(TASK INPUT)
(* ===== verification/ProcessManagerProofs.v ===== *)
(** Correctness of the process manager (ProcessManager.v) on top of the
    scheduler's refinement: context switches, round-robin, preemption. *)

From S2P Require Import Prelude Word Types Dll Kernel Scheduler SchedulerProofs Hal ProcessManager.

(** ** Context switches *)

Section switch.
Context `{config}.

(** A process the processor can be given to: its context has every register and
    its address space is set (and, with several cores, has an owner word). *)
Record runnable (k : kernel) (p : Z) (v : process) (root : capability_slot) (fs gs : Z) : Prop := {
  run_process : processes k !! p = Some v;
  run_fs : get_register (registers v) register_index.FS_BASE = Some fs;
  run_gs : get_register (registers v) register_index.GS_BASE = Some gs;
  run_root : slots k !! process_slot_ref p ROOT_ADDRESS_SPACE = Some root;
  run_pml4 : data_0 (data root) ≠ 0;
}.

(** The floating-point state apart, a process. *)
Definition float_core (v : process) : process := v <| floating_registers := [] |>.

(** The state after the switch from [prev] to the process [next] that is [v]:
    only the saved floating-point state of [prev], the registers of this core and
    the owner words of the address spaces changed. *)
Record context_switched (prev next : Z) (root fs gs : Z) (c : hal_core) (k k' : kernel) : Prop := {
  switched_only : k' = k <| processes := processes k' |> <| hal_cores := hal_cores k' |>
                         <| memory_words := memory_words k' |>;
  switched_frame : link_frame float_core (λ q, q = prev) (processes k) (processes k');
  switched_core : ∃ unit, hal_cores k' !! current_core k
    = Some (c <| fs_base := fs |> <| user_gs_base := gs |> <| cr3 := root |> <| floating_unit := unit |>)
    ∧ (x_save_mask k ≠ 0 →
       (∃ pv, processes k' !! prev = Some pv ∧ floating_registers pv = floating_unit c) ∧
       (∃ nv, processes k' !! next = Some nv ∧ floating_registers nv = unit))
    ∧ (x_save_mask k = 0 → unit = floating_unit c);
}.

Definition one_core : Prop := SMP_ENABLED = false.
(** The first loop copies what fits in registers and returns early when the
    message ends there; the second copies the rest. *)
Definition copy_messages (destination_process source_process message_length : Z) : M kernel_result :=
  let register_payload_count := MESSAGE_REGISTER_COUNT - IPC_PAYLOAD_START in
  if message_length <? register_payload_count
  then copy_messages_loop destination_process source_process 0 (Z.to_nat message_length)
  else
    let? _ := copy_messages_loop destination_process source_process 0
                (Z.to_nat register_payload_count) in
    copy_messages_loop destination_process source_process register_payload_count
      (Z.to_nat (message_length - register_payload_count)).

Definition lookup_invalid_argument (e : capability_lookup_error) : capability_error :=
  CE_INVALID_ARGUMENT.

(** The body of the loop of [move_capabilities]. *)
Definition move_capability (destination_node_slot : slot_ref) (source_process b i offset : Z)
    : M capability_result :=
  buf ← load ipc_buffers b;
  source_descriptor ← defined (transfer_source_descriptors buf !! Z.to_nat i);
  let? source_slot := map_error lookup_invalid_argument
                        (traverse_root source_process source_descriptor) in
  dn ← load slots destination_node_slot;
  c ← defined (component dn);
  let? destination_slot := map_error lookup_invalid_argument (retrieve_slot c (wadd i offset)) in
  map_error (λ _, CE_INVALID_ARGUMENT) (try_move_capability_slot destination_slot source_slot).

Fixpoint move_capabilities_loop (destination_node_slot : slot_ref) (source_process b i offset : Z)
    (count : nat) : M capability_result :=
  match count with
  | O => ok
  | S count' =>
      let? _ := move_capability destination_node_slot source_process b i offset in
      move_capabilities_loop destination_node_slot source_process b (i + 1) offset count'
  end.

Definition move_capabilities (destination_process source_process transfer_count : Z)
    : M capability_result :=
  if transfer_count =? 0 then ok
  else
    dp ← load processes destination_process;
    sp ← load processes source_process;
    dframe ← load slots (process_slot_ref destination_process BUFFER_FRAME);
    sframe ← load slots (process_slot_ref source_process BUFFER_FRAME);
    match buffer dp, buffer sp with
    | Some db, Some sb =>
        if negb (bool_decide (type dframe = CT_FRAME)) || negb (bool_decide (type sframe = CT_FRAME))
        then fail CE_ILLEGAL_OPERATION
        else
          dbuf ← load ipc_buffers db;
          let? destination_node_slot := map_error lookup_invalid_argument
               (traverse_root destination_process (transfer_destination_node dbuf)) in
          dn ← load slots destination_node_slot;
          if negb (bool_decide (is_Some (component dn))) || negb (bool_decide (type dn = CT_NODE))
          then fail CE_INVALID_ARGUMENT
          else
            dbuf ← load ipc_buffers db;
            move_capabilities_loop destination_node_slot source_process sb 0
              (transfer_destination_index dbuf) (Z.to_nat transfer_count)
    | _, _ => fail CE_ILLEGAL_OPERATION
    end.

(** The message info and the identifier; the results are not checked. *)
Definition write_message_header (receiver sender info : Z) : M unit :=
  configure_message_register receiver IPC_MESSAGE_INFO info;;
  sp ← load processes sender;
  configure_message_register receiver IPC_IDENTIFIER_DESTINATION (identifier_when_blocked sp);;
  mret tt.

Definition is_empty_message (info : Z) : bool :=
  (message_info.message_length info =? 0) && (message_info.transfer_count info =? 0).

Definition transfer_message (this receiver sender info : Z) : M capability_result :=
  write_message_header receiver sender info;;
  if is_empty_message info then ok
  else
    let? _ := or_else (copy_messages receiver sender (message_info.message_length info))
                (λ _, modify ipc_ports this (λ v, v <| ipc_state := IPC_WAIT |>);; fail CE_FATAL) in
    move_capabilities receiver sender (message_info.transfer_count info).

Definition transfer_direct_message (receiver sender info : Z) : M capability_result :=
  write_message_header receiver sender info;;
  if is_empty_message info then ok
  else
    let? _ := or_else (copy_messages receiver sender (message_info.message_length info))
                (λ _, fail CE_FATAL) in
    if negb (message_info.transfer_count info =? 0)
    then move_capabilities receiver sender (message_info.transfer_count info)
    else ok.

(** [write_message_registers<...>]. *)
Fixpoint write_message_registers (owner : Z) (values : list (Z * Z)) : M capability_result :=
  match values with
  | [] => ok
  | (index, value) :: rest =>
      let? _ := map_error convert_hal_to_capability_error
                  (configure_message_register owner index value) in
      write_message_registers owner rest
  end.

Definition is_synchronized (this : Z) : M bool :=
  port ← load ipc_ports this;
  if negb (bool_decide (ipc_state port = IPC_WAIT))
     && (negb (bool_decide (is_Some (ipc_queue_head port)))
         || negb (bool_decide (is_Some (ipc_queue_tail port))))
  then modify ipc_ports this (λ v, v <| ipc_state := IPC_WAIT |>);; mret false
  else mret true.

Definition make_fault_info (message_length : Z) : Z :=
  message_info.make false (wrap8 message_length) 0 message_info.FAULT.

(** The registers every fault message starts with. *)
Definition fault_header (info identifier : Z) (reason : fault_type) (fault_pc : Z) : list (Z * Z) :=
  [(FAULT_MR_IS_SUCCESS, 1); (FAULT_MR_ERROR_CODE, 0); (FAULT_MR_MESSAGE_INFO, info);
   (FAULT_MR_IDENTIFIER, identifier); (FAULT_MR_FAULT_REASON, fault_type_word reason);
   (FAULT_MR_PROGRAM_COUNTER, fault_pc)].

(** The fault message of [sp]: the registers written one by one by the
    [write_message_registers] of its case, then its hardware context (for an
    invalid kernel call); [None] for the cases that cannot be reported. *)
Definition fault_message (sp : process) (fault_pc : Z) : option (list (Z * Z) * list (Z * Z)) :=
  let id := identifier_when_blocked sp in
  match fault_reason sp with
  | FT_MEMORY | FT_MEMORY_INSTRUCTION_FETCH =>
      Some (fault_header (make_fault_info FAULT_MEMORY_MESSAGE_LENGTH) id (fault_reason sp) fault_pc
            ++ [(FAULT_MEMORY_MR_ADDRESS, fault_address sp);
                (FAULT_MEMORY_MR_ARCHITECTURE_CODE, arch_fault_code sp)], [])
  | FT_INVALID_INSTRUCTION | FT_INVALID_ARITHMETIC | FT_ARCHITECTURE =>
      Some (fault_header (make_fault_info FAULT_MESSAGE_LENGTH) id (fault_reason sp) fault_pc
            ++ [(FAULT_MR_ARCHITECTURE_CODE, arch_fault_code sp)], [])
  | FT_INVALID_KERNEL_CALL =>
      Some (fault_header
              (make_fault_info (FAULT_KERNEL_CALL_MR_CONTEXT_START + HARDWARE_CONTEXT_SIZE))
              id (fault_reason sp) fault_pc
            ++ [(FAULT_KERNEL_CALL_MR_NUMBER, wrap (fault_code sp))],
            imap (λ i r, (FAULT_KERNEL_CALL_MR_CONTEXT_START + Z.of_nat i, r)) (registers sp))
  | FT_FATAL | FT_NONE => None
  end.

Definition transfer_fault_message (this receiver sender : Z) : M capability_result :=
  synchronized ← is_synchronized this;
  if negb synchronized then fail CE_FATAL
  else
    port ← load ipc_ports this;
    match ipc_queue_head port with
    | None => modify ipc_ports this (λ v, v <| ipc_state := IPC_WAIT |>)
    | Some _ => mret tt
    end;;
    pc ← get_general_register sender RT_INSTRUCTION_POINTER;
    sp ← load processes sender;
    match fault_message sp (unwrap_or pc 0) with
    | None => fail CE_FATAL
    | Some (header, context) =>
        let? _ := write_message_registers receiver header in
        write_message_registers receiver context
    end.

(** ** Replies *)

Definition cancel_reply (client : Z) (mode : reply_cancellation_mode) : M capability_result :=
  cp ← load processes client;
  match source_reply_target cp with
  | None => mret tt
  | Some server =>
      sp ← load processes server;
      if decide (destination_reply_target sp = Some client) then
        modify processes server
          (λ p, p <| destination_reply_target := None |> <| destination_reply_state := DR_NONE |>)
      else mret tt
  end;;
  modify processes client
    (λ p, p <| source_reply_target := None |> <| source_reply_state := SR_NONE |>);;
  match mode with
  | RESUME_WITH_ERROR => complete_revoked_wait client
  | DETACH_ONLY => ok
  end.

(** [for (i = 0; i < register_count; i++) client.registers[i] = ...]. *)
Fixpoint reply_registers_loop (owner client i : Z) (count : nat) : M capability_result :=
  match count with
  | O => ok
  | S count' =>
      let? value := map_error hal_to_capability_error
                      (get_message_register owner (wadd IPC_PAYLOAD_START i)) in
      modify processes client (λ p, p <| registers ::= set_register i value |>);;
      reply_registers_loop owner client (i + 1) count'
  end.

Definition apply_invalid_kernel_call_reply_context (owner client info : Z) : M capability_result :=
  cp ← load processes client;
  if decide (fault_reason cp ≠ FT_INVALID_KERNEL_CALL) then ok
  else
    let register_count := message_info.message_length info in
    if HARDWARE_CONTEXT_SIZE <? register_count then fail CE_INVALID_ARGUMENT
    else reply_registers_loop owner client 0 (Z.to_nat register_count).

Definition complete_fault_reply_without_message_transfer (owner client : Z) : M capability_result :=
  modify processes client
    (λ p, p <| status := PS_READY |> <| source_reply_state := SR_NONE |>
            <| source_reply_target := None |> <| fault_reason := FT_NONE |>);;
  modify processes owner
    (λ p, p <| destination_reply_state := DR_NONE |> <| destination_reply_target := None |>);;
  map_error convert_kernel_to_capability_error (mark_scheduled owner client).

(** The client's and the server's side of a reply, after its message. *)
Definition finish_reply (owner client : Z) : M unit :=
  modify processes client
    (λ p, p <| status := PS_READY |> <| source_reply_state := SR_NONE |>
            <| source_reply_target := None |> <| fault_reason := FT_NONE |>);;
  modify processes owner
    (λ p, p <| destination_reply_state := DR_NONE |> <| destination_reply_target := None |>).

(** [complete_reply<ShouldEnqueueCaller>]. *)
Definition complete_reply (ShouldEnqueueCaller : bool) (owner info : Z) : M capability_result :=
  op ← load processes owner;
  match destination_reply_state op with
  | DR_NONE => ok
  | DR_READY_TO_REPLY =>
      match destination_reply_target op with
      | None => fail CE_FATAL
      | Some client =>
          cp ← load processes client;
          if decide (fault_reason cp ≠ FT_NONE) then
            let? _ := apply_invalid_kernel_call_reply_context owner client info in
            complete_fault_reply_without_message_transfer owner client
          else
            let? _ := transfer_direct_message client owner info in
            finish_reply owner client;;
            if ShouldEnqueueCaller
            then map_error convert_kernel_to_capability_error (mark_scheduled owner client)
            else ok
      end
  end.

(** [owner.status = READY] and the direct switch to itself a reply ends with. *)
Definition resume_owner (owner : Z) : M capability_result :=
  modify processes owner (λ p, p <| status := PS_READY |>);;
  map_error convert_kernel_to_capability_error (direct_schedule_and_switch owner owner).

Definition ipc_operation_reply (owner info : Z) : M capability_result :=
  op ← load processes owner;
  match destination_reply_state op with
  | DR_NONE => ok
  | DR_READY_TO_REPLY =>
      match destination_reply_target op with
      | None => fail CE_FATAL
      | Some client =>
          cp ← load processes client;
          if decide (fault_reason cp ≠ FT_NONE) then
            let? _ := apply_invalid_kernel_call_reply_context owner client info in
            let? _ := complete_fault_reply_without_message_transfer owner client in
            resume_owner owner
          else
            let? _ := transfer_direct_message client owner info in
            finish_reply owner client;;
            let? _ := map_error convert_kernel_to_capability_error (mark_scheduled owner client) in
            resume_owner owner
      end
  end.
(** C28: A CALL is answered.  A client that waits in the queue of a port with a CALL
    is taken by the RECEIVE of a server: the server gets the message, the identifier
    and the info of the client.  Whatever the server then does to its own message
    registers and buffer, its reply takes the words it left there to the client, which
    becomes ready, last in the queue of its priority; neither side owes or waits for
    anything afterwards.  Both messages carry no capabilities and have words both
    sides can access ([transferable]). *)
Theorem call_round_trip `{config} a k self sv server ov client v l qs cpu info any :
  one_core → slots k !! self = Some sv → has_rights (rights sv) RIGHTS_READ = true →
  processes k !! server = Some ov → destination_reply_state ov = DR_NONE →
  ipc_queue a k (client :: l) → ipc_state_of a k = Some IPC_READY_TO_SEND →
  transferable k server client v info → readable k client IPC_MESSAGE_INFO info →
  fault_reason v = FT_NONE → source_reply_state v = SR_WAIT → parked BSP_ID k qs cpu client v →
  wp (ipc_operation_receive a server self any)
     (λ r k1, r = Ok tt ∧ took a server client (identifier_when_blocked v) info l k k1 ∧
        ∀ k2 sv2 reply, messages_changed server (λ _, True) k1 k2 → transferable k2 client server sv2 reply →
          wp (complete_reply true server reply)
             (λ r' k3, r' = Ok tt ∧ readable k3 client IPC_MESSAGE_INFO reply ∧
                (∀ i w, 0 ≤ i < message_info.message_length reply →
                   readable k2 server (i + IPC_PAYLOAD_START) w → readable k3 client (i + IPC_PAYLOAD_START) w) ∧
                (∃ sv3 cv3, processes k3 !! server = Some sv3 ∧ processes k3 !! client = Some cv3 ∧
                   destination_reply_state sv3 = DR_NONE ∧ destination_reply_target sv3 = None ∧
                   status cv3 = PS_READY ∧ source_reply_state cv3 = SR_NONE ∧ source_reply_target cv3 = None) ∧
                sched_inv BSP_ID k3 (update_queue (priority v) (qs (priority v) ++ [client]) qs)) k2) k.
Proof.
  intros Hone Hself Hw Hov Hdr Hq Hst Ht Hinfo Hfault Hsr Hpark.
  eapply wp_mono; [|by eapply receive_call_spec].
  intros r k1 (-> & Htook & Howed & cv & Hcv & Hpr & Hf). split_and!; [done|done|]. intros k2 sv2 reply Hm Ht2.
  assert (Hsch : sched_view <$> processes k2 = sched_view <$> processes k1) by by eapply messages_changed_view.
  assert (Hrep : reply_view <$> processes k2 = reply_view <$> processes k1) by by eapply messages_changed_view.
  assert (Hcall : call_view <$> processes k2 = call_view <$> processes k1) by by eapply messages_changed_view.
  assert (Hcpu : cpu_local_variables k2 = cpu_local_variables k1) by by rewrite (changed_only _ _ _ _ Hm).
  destruct (parked_view _ _ k2 _ _ _ _ Hsch Hcpu Hcv) as (cv2 & Hcv2 & Hpr2).
  destruct (view_lookup _ _ _ _ _ Hcall (parked_process _ _ _ _ _ _ Hcv)) as (cv2' & Hcv2' & He).
  rewrite (parked_process _ _ _ _ _ _ Hcv2) in Hcv2'. injection Hcv2' as <-. injection He. intros _ _ _ Hf2.
  rewrite <- Hpr, <- Hpr2. eapply complete_reply_settles; [done| |done|congruence|exact Hcv2].
  destruct Howed as (s1 & c1 & Hs1 & Hc1 & H1 & H2 & H3 & H4).
  destruct (view_lookup _ _ _ _ _ Hrep Hs1) as (s2 & Hs2 & Es). destruct (view_lookup _ _ _ _ _ Hrep Hc1) as (c2 & Hc2 & Ec).
  injection Es. injection Ec. intros. exists s2, c2. split_and!; congruence.
Qed.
(End TASK INPUT)
WORK ITEM - Which lines above run from the one containing "wp (ipc_operation_receive a" down to the one containing "intros Hone Hself"? Repeat exactly those, both ends included, and nothing else.

TASK ANSWER -
  wp (ipc_operation_receive a server self any)
     (λ r k1, r = Ok tt ∧ took a server client (identifier_when_blocked v) info l k k1 ∧
        ∀ k2 sv2 reply, messages_changed server (λ _, True) k1 k2 → transferable k2 client server sv2 reply →
          wp (complete_reply true server reply)
             (λ r' k3, r' = Ok tt ∧ readable k3 client IPC_MESSAGE_INFO reply ∧
                (∀ i w, 0 ≤ i < message_info.message_length reply →
                   readable k2 server (i + IPC_PAYLOAD_START) w → readable k3 client (i + IPC_PAYLOAD_START) w) ∧
                (∃ sv3 cv3, processes k3 !! server = Some sv3 ∧ processes k3 !! client = Some cv3 ∧
                   destination_reply_state sv3 = DR_NONE ∧ destination_reply_target sv3 = None ∧
                   status cv3 = PS_READY ∧ source_reply_state cv3 = SR_NONE ∧ source_reply_target cv3 = None) ∧
                sched_inv BSP_ID k3 (update_queue (priority v) (qs (priority v) ++ [client]) qs)) k2) k.
Proof.
  intros Hone Hself Hw Hov Hdr Hq Hst Ht Hinfo Hfault Hsr Hpark.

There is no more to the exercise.